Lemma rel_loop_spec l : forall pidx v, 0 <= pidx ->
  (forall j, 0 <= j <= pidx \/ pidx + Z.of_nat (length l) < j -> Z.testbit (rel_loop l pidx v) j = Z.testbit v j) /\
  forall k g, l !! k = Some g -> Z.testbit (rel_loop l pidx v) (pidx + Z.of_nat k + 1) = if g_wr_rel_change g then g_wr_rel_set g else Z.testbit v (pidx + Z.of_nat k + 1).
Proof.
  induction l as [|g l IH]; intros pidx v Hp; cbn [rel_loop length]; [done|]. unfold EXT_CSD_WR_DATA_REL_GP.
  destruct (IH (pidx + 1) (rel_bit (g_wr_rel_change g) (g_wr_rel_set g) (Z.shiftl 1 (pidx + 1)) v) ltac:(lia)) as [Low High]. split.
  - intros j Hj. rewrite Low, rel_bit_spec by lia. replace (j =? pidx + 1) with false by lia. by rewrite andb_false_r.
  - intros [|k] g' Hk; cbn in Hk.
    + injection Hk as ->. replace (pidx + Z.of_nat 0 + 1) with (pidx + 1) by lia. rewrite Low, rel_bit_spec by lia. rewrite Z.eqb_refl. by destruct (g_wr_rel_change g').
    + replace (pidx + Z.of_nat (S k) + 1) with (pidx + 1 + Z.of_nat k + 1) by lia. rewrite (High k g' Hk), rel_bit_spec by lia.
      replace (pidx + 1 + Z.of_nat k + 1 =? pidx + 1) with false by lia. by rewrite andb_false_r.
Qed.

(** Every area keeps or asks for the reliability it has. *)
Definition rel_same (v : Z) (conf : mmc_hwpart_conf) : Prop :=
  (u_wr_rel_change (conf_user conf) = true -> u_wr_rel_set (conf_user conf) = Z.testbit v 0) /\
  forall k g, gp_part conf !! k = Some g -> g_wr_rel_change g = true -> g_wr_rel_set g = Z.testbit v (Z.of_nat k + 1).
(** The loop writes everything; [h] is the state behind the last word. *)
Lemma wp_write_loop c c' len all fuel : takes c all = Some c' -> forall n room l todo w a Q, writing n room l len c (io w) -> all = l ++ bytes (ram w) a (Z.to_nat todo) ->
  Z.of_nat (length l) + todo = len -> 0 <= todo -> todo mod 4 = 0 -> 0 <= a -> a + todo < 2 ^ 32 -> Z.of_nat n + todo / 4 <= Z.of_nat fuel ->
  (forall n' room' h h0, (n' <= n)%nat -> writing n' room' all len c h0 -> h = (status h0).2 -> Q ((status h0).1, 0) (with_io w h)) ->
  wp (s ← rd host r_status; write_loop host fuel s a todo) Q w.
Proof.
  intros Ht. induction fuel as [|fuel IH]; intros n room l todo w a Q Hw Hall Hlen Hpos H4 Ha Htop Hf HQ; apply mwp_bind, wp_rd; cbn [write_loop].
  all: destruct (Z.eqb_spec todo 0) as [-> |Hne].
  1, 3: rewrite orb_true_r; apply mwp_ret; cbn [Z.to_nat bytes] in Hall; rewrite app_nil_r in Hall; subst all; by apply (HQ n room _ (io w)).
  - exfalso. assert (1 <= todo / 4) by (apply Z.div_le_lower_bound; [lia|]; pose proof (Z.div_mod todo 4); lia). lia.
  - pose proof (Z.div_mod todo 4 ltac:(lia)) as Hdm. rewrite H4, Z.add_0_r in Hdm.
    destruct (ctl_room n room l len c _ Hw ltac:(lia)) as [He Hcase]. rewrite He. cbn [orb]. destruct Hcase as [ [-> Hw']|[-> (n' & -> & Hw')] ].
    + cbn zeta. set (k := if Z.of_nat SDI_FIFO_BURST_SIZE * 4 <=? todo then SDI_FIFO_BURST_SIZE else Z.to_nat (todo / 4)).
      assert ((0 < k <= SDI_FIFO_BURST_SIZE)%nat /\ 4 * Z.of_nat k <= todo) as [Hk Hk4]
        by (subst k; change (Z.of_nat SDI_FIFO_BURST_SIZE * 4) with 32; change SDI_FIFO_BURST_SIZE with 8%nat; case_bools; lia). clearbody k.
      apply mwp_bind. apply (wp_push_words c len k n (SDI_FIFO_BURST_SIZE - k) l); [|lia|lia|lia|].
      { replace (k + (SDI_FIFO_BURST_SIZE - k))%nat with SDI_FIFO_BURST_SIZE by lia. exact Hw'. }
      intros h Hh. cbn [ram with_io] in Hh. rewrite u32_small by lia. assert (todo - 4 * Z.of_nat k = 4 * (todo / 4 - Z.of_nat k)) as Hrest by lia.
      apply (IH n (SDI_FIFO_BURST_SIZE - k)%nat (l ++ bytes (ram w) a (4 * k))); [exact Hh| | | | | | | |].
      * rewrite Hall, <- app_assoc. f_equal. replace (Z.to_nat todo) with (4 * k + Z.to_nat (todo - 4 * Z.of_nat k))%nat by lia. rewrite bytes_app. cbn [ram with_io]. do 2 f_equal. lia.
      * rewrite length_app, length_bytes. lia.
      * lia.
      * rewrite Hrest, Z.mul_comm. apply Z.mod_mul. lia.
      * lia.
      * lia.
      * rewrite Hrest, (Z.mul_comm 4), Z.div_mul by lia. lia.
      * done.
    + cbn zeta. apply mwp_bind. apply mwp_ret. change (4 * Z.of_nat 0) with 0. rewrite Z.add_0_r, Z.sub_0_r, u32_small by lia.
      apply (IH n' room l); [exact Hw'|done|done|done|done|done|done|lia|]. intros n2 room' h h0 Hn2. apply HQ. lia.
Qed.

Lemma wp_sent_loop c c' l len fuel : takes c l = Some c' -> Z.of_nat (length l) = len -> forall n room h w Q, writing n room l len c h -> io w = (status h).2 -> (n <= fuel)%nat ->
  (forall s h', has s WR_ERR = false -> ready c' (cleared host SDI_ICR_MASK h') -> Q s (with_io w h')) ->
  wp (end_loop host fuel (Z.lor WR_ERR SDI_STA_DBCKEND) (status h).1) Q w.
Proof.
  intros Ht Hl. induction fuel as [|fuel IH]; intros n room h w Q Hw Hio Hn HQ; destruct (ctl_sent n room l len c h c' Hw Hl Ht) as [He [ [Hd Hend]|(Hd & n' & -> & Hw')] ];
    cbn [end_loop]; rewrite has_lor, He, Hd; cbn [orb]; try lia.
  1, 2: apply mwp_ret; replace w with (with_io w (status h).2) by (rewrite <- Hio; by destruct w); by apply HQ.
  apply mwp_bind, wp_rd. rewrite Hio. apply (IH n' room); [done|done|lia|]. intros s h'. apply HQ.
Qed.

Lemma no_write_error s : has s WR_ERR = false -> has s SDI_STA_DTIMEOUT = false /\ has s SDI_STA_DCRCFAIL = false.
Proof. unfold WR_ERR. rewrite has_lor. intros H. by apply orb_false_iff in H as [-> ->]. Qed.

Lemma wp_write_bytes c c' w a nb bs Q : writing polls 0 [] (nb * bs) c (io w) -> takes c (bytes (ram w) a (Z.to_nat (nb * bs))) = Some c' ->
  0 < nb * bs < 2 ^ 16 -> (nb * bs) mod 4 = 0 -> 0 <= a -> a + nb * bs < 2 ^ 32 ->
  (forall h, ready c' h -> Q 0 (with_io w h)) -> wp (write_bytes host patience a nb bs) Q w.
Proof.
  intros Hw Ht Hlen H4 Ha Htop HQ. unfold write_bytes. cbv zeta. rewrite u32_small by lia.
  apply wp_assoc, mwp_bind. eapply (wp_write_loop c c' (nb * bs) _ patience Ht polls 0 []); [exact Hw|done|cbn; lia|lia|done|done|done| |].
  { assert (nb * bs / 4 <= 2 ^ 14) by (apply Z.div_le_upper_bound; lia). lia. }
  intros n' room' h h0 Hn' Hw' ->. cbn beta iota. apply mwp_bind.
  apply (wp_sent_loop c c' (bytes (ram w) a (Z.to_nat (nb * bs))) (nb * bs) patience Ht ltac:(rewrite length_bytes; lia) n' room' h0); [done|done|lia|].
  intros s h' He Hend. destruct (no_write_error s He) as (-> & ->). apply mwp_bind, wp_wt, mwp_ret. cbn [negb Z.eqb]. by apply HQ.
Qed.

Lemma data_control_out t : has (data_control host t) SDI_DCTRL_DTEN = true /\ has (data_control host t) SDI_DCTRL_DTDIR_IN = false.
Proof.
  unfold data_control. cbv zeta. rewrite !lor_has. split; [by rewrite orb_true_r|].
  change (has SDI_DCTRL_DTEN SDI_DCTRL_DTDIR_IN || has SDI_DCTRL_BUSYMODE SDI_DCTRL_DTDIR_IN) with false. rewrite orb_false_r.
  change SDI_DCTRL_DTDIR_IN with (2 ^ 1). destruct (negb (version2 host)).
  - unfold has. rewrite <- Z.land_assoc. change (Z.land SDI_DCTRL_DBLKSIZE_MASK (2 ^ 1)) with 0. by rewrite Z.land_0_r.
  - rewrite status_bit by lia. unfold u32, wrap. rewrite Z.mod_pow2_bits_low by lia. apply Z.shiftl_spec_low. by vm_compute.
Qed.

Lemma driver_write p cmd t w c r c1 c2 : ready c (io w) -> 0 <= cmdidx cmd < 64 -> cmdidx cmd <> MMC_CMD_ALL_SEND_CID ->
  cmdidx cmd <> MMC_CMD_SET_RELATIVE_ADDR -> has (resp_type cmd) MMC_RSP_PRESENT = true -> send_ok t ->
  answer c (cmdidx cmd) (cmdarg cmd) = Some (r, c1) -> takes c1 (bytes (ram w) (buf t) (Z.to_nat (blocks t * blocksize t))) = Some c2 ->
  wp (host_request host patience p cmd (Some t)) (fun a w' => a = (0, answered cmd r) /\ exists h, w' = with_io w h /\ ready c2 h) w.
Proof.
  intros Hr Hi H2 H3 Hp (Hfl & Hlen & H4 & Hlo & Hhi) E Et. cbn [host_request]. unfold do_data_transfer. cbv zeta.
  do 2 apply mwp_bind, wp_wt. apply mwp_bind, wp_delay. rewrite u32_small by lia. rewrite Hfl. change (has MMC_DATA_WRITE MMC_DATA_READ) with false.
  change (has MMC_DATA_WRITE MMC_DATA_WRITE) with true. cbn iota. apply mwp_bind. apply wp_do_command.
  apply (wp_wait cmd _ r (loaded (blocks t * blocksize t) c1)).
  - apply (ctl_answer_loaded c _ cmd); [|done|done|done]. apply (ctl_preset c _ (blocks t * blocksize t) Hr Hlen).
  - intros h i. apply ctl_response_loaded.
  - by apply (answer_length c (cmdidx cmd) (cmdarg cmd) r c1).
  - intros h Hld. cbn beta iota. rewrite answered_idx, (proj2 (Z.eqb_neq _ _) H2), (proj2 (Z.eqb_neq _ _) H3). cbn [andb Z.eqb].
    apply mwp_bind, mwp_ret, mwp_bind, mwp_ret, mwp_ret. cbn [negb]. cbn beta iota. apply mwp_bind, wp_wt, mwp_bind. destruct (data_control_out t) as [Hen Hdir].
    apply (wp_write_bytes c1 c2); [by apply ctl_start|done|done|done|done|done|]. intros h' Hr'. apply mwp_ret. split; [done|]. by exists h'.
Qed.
------------------------------------
_THE TASK_.
Examine the records and pull out every line where the string "Htop" occurs.

_REPLY_.
  intros Ht. induction fuel as [|fuel IH]; intros n room l todo w a Q Hw Hall Hlen Hpos H4 Ha Htop Hf HQ; apply mwp_bind, wp_rd; cbn [write_loop].
  intros Hw Ht Hlen H4 Ha Htop HQ. unfold write_bytes. cbv zeta. rewrite u32_small by lia.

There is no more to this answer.